Well, in case you, too, were wondering what the EU ever did for women, you will understand why I took myself off to Europe House in Westminster on 25 October to find out. Maria Noichl MEP and Jackie Jones MEP were co-hosting a conference on ‘Women and Brexit – Assessing the Impact of Brexit on Women and Gender Equality in the UK’.
The hosts were there to present a report, co-authored by Mary Honeyball MEP and Hannah Mazur, Gender Policy Adviser at the European Parliament, which highlights the legal, economic, political, and social implications of Brexit, which specifically and disproportionately disadvantages women. It states that women are being expected to shoulder the costs of a political decision in which their voices and interests have not been fairly represented.
The panel speakers were all equally forthright and compelling; the first half of the event focused on the impact of Brexit on women in the UK, while the second highlighted input from the regional and EU level, including experts from Northern Ireland, Scotland and Wales.
So what did I learn? Well, it seems that future economic policies and trade agreements are set to reprioritise deregulation at the expense of women’s employment rights and equality standards. Austerity measures are expected to continue, and they will particularly affect women, who in turn will be expected to fill the health and social care gaps with their unpaid labour, widening the gender gaps for wealth, time, pay and pensions.
The fact is that women in the UK have benefited greatly from EU-wide legislation enshrining amongst other things, workers’ rights, maternity pay, holiday pay and employment standards. This is particularly noticeable when you consider a working woman’s entitlement to maternity leave in the EU. Female American colleagues were always astounded when I told them that a new mother in the UK could take up to a year off work following the birth of her baby, safe in the knowledge that her job would have to be kept for her as long as she returned within the year.
I’m not ignoring the fact that huge strides have also been made with regard to paid paternity leave, just that this conference shone a spotlight on how women’s lives will be changed after Brexit.

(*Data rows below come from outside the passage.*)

(** [[A-Za-z\d\._?%&+\-=/#]] *)
Definition url_char (c : ascii) : bool :=
  Py.is_upper c || Py.is_lower c || Py.is_digit c
  || bool_decide (c ∈ ["."; "_"; "?"; "%"; "&"; "+"; "-"; "="; "/"; "#"]%char).

Definition empty_groups : Py.regex :=
  Py.Seq (Py.Group 1 (Py.Lit "")) (Py.Group 2 (Py.Lit "")).

(** [(?:\s)?(\d{1,3})?] *)
Definition page_suffix : Py.regex :=
  Py.Seq (Py.Opt (Py.Rep Py.is_space 1 (Some 1%nat)))
         (Py.Opt (Py.Group 2 (Py.Rep Py.is_digit 1 (Some 3%nat)))).

(** The entries of the dictionary [PATTERNS], then the dictionary in its
    order. *)

(** [(BV[1-9a-zA-Z]{10})(?:\s)?(\d{1,3})?] *)
Definition pattern_BV : Py.regex :=
  Py.Seq (Py.Group 1 (Py.Seq (Py.Lit "BV") (Py.Rep bv_char 10 (Some 10%nat)))) page_suffix.

(** [av(\d{6,})(?:\s)?(\d{1,3})?] *)
Definition pattern_av : Py.regex :=
  Py.Seq (Py.Lit "av") (Py.Seq (Py.Group 1 (Py.Rep Py.is_digit 6 None)) page_suffix).

(** [/(BV[1-9a-zA-Z]{10})()] *)
Definition pattern_slash_BV : Py.regex :=
  Py.Seq (Py.Lit "/")
    (Py.Seq (Py.Group 1 (Py.Seq (Py.Lit "BV") (Py.Rep bv_char 10 (Some 10%nat))))
            (Py.Group 2 (Py.Lit ""))).

(** [/av(\d{6,})()] *)
Definition pattern_slash_av : Py.regex :=
  Py.Seq (Py.Lit "/av")
    (Py.Seq (Py.Group 1 (Py.Rep Py.is_digit 6 None)) (Py.Group 2 (Py.Lit ""))).

(** [https?://b23\.tv/[A-Za-z\d\._?%&+\-=/#]+()()] *)
Definition pattern_b23 : Py.regex :=
  Py.Seq (Py.Lit "http") (Py.Seq (Py.Opt (Py.Lit "s"))
    (Py.Seq (Py.Lit "://b23.tv/") (Py.Seq (Py.Rep url_char 1 None) empty_groups))).

(** [https?://bili2233\.cn/[A-Za-z\d\._?%&+\-=/#]+()()] *)
Definition pattern_bili2233 : Py.regex :=
  Py.Seq (Py.Lit "http") (Py.Seq (Py.Opt (Py.Lit "s"))
    (Py.Seq (Py.Lit "://bili2233.cn/") (Py.Seq (Py.Rep url_char 1 None) empty_groups))).

(** [https?://(?:space|www|live|m|t)?\.?bilibili\.com/[A-Za-z\d\._?%&+\-=/#]+()()] *)
Definition pattern_bilibili : Py.regex :=
  Py.Seq (Py.Lit "http") (Py.Seq (Py.Opt (Py.Lit "s"))
    (Py.Seq (Py.Lit "://")
    (Py.Seq (Py.Opt (Py.Alt (Py.Lit "space") (Py.Alt (Py.Lit "www")
               (Py.Alt (Py.Lit "live") (Py.Alt (Py.Lit "m") (Py.Lit "t"))))))
    (Py.Seq (Py.Opt (Py.Lit "."))
    (Py.Seq (Py.Lit "bilibili.com/")
    (Py.Seq (Py.Rep url_char 1 None) empty_groups)))))).

Definition PATTERNS : list (string * Py.regex) :=
  [ ("BV", pattern_BV);
    ("av", pattern_av);
    ("/BV", pattern_slash_BV);
    ("/av", pattern_slash_av);
    ("b23", pattern_b23);
    ("bili2233", pattern_bili2233);
    ("bilibili", pattern_bilibili) ].

(** [PATTERNS[keyword]]: [None] is the [KeyError]. *)
Definition PATTERNS_get (keyword : string) : option Py.regex :=
  snd <$> List.find (fun kv => String.eqb (fst kv) keyword) PATTERNS.

(** [(?:&|\?)p=(\d{1,3})] *)
Definition page_param : Py.regex :=
  Py.Seq (Py.Alt (Py.Lit "&") (Py.Lit "?"))
    (Py.Seq (Py.Lit "p=") (Py.Group 1 (Py.Rep Py.is_digit 1 (Some 3%nat)))).

(** [next((i for i in ("/BV", "/av") if i in url), None)] *)
Definition find_id_type (url : string) : option string :=
  List.find (fun i => Py.contains i url) ["/BV"; "/av"].

(** [int(s)], raising [ValueError] where Python does. *)
Definition int_or_raise (s : string) : Task Z :=
  match Py.int s with
  | Some n => Ret n
  | None => Throw ValueError
  end.

(** The block "链接中是否包含BV，av号" of [parse_video_id_from_text]: the
    id and type after the re-scan of [url], from those of the keyword
    match. *)
Definition rescan_url (keyword url video_id : string) : string * string :=
  let video_type := "BV" in
  match find_id_type url with
  | Some id_type =>
      match PATTERNS_get id_type ≫= fun pattern => Py.search pattern url with
      | Some matched =>
          (Py.str (Py.group1 matched), if Py.contains "av" id_type then "av" else "BV")
      | None => (video_id, video_type)
      end
  | None =>
      if bool_decide (keyword ∈ ["av"; "/av"]) then (video_id, "av")
      else (video_id, video_type)
  end.

(** [page_num = int(page_num) if page_num else 1], then the [p=] query
    parameter of [url] if there is one. *)
Definition parse_page_num (url : string) (page_num : option string) : Task Z :=
  page_num ← match page_num with
             | None | Some "" => Ret 1
             | Some s => int_or_raise s
             end;
  match (if String.eqb url "" then None else Py.search page_param url) with
  | Some matched => int_or_raise (Py.str (Py.group1 matched))
  | None => Ret page_num
  end.

(** [parse_video_id_from_text(text, keyword)]:
    [Some (url, video_id, page_num, video_type)] or [None]. *)
Definition parse_video_id_from_text (text keyword : string)
  : Task (option (string * string * Z * string)) :=
  match PATTERNS_get keyword with
  | None => Throw KeyError
  | Some pattern =>
  match Py.search pattern text with
  | None => Ret None
  | Some matched =>
      let url := Py.group0 matched in
      let video_id := Py.str (Py.group1 matched) in
      let page_num := Py.group2 matched in
      (* 短链重定向 *)
      url ← (if bool_decide (keyword ∈ ["b23"; "bili2233"])
             then
               let b23url := url in
               url ← await (get_redirect_url url);
               if String.eqb url b23url then Ret None else Ret (Some url)
             else Ret (Some url));
      match url with
      | None => Ret None
      | Some url =>
          let '(video_id, video_type) := rescan_url keyword url video_id in
          page_num ← parse_page_num url page_num;
          Ret (Some (url, video_id, page_num, video_type))
      end
  end
  end.

(** The two shapes of a video identifier: "BV" and ten characters of
    [[1-9a-zA-Z]], or six decimal digits and more. *)
Definition is_bvid (s : string) : bool :=
  String.prefix "BV" s && (String.length s =? 12)%nat
  && Py.all_in bv_char (String.substring 2 10 s).

Definition is_avid (s : string) : bool :=
  (6 <=? String.length s)%nat && Py.all_in Py.is_digit s.

(** What the groups of a match of the patterns can be: a BV identifier,
    an av number, and the page number, a group that did not take part,
    an empty group or one to three digits. *)
Definition bv_id (g : option string) : Prop :=
  exists id, g = Some id /\ is_bvid id = true.
Definition av_id (g : option string) : Prop :=
  exists id, g = Some id /\ is_avid id = true.
Definition page_group (g : option string) : Prop :=
  g = None \/ g = Some "" \/
  exists d, g = Some d /\ (1 <= String.length d <= 3)%nat /\ Py.all_in Py.is_digit d = true.

Definition no_slash (c : ascii) : bool := negb (Ascii.eqb c "/").

(** What [parse_video_id_from_text] returns for a keyword of the two
    matchers. *)
Definition parsed_reference (keyword : string) (res : option (string * string * Z * string))
  : Prop :=
  match res with
  | None => True
  | Some (url, video_id, page_num, video_type) =>
      0 <= page_num <= 999 /\
      ((video_type = "av" /\ is_avid video_id = true) \/
       (video_type = "BV" /\ (video_id = "" \/ is_bvid video_id = true))) /\
      (forall m, Py.search page_param url = Some m ->
         Py.int (Py.str (Py.group1 m)) = Some page_num) /\
      (keyword ∈ ["b23"; "bili2233"; "bilibili"] ->
         (Py.search page_param url = None -> page_num = 1) /\
         (find_id_type url = None -> video_id = "")) /\
      (keyword ∈ ["BV"; "av"] -> video_type = keyword /\ video_id <> "")
  end.

Section Handlers.

Variable cfg : Config.

(** The [try ... except ActionFailed] around the upload in
    [download_and_send_video]. *)
Definition send_video (matcher : MatcherName) (video_path : string) : Task unit :=
  try_except (await (send matcher (VideoSeg video_path)))
    (fun e =>
       match e with
       | ActionFailed info_message =>
           let message := default "" info_message in
           (* 无缩略图错误 *)
           if negb (Py.endswith message ".png'") then Throw e
           else
             (* 重新编码为 h264 *)
             h264_video_path ← await (encode_video_to_h264 video_path);
             await (send matcher (VideoSeg h264_video_path))
       | _ => Throw e
       end).

(** [download_and_send_video(matcher, video_info, video_id, page_num)] *)
Definition download_and_send_video (matcher : MatcherName) (video_info : VideoInfo)
    (video_id : string) (page_num : Z) : Task bool :=
  if (DURATION_MAXIMUM cfg <? video_duration video_info)%Z then Ret false
  else
    let file_name := video_id +:+ "-" +:+ pretty page_num in
    let video_path := plugin_cache_dir cfg +:+ "/" +:+ file_name +:+ ".mp4" in
    cached ← PathExists video_path Ret;
    video_path ←
      (if negb cached then
         (* 下载视频和音频 *)
         if negb (String.eqb (audio_url video_info) "") then
           '(v_path, a_path) ← await (gather_download_file_by_stream
                (video_url video_info, file_name +:+ "-video.m4s")
                (audio_url video_info, file_name +:+ "-audio.m4s"));
           await (merge_av v_path a_path video_path);;
           Ret video_path
         else
           await (download_video (video_url video_info) (file_name +:+ ".mp4"))
       else Ret video_path);
    (* 发送视频 *)
    send_video matcher video_path;;
    Ret true.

The speakers calmly and forensically homed in on areas that I had not even begun to consider: for example, the EU has led the way in protecting carers’ rights. It will come as no surprise to hear that the vast majority of carers in this country are women; any reduction in the already small allowances made to carers will severely compromise their financial status and impact them and the people they are caring for.
And then there’s Wales; one of the great ironies of the 2016 Referendum is that Wales as a whole voted to leave the EU. One wonders how many of the women who voted Leave were aware that Wales is a net beneficiary of EU funding, receiving £680 million per annum. This is of course due to the high levels of deprivation in Wales. The European Social Fund has done much to redress the gender imbalance in the Welsh economy. It has helped increase pay thresholds and provided long term funding that has allowed women’s support services to develop and consolidate. After Brexit, there are no guarantees that this will continue in a way that has proved so successful.
If the UK does leave the EU and life ends up not quite as rosy as that big red bus promised, this report provides us with a yardstick against which to measure whether the Government’s promises of a bright future actually materialise.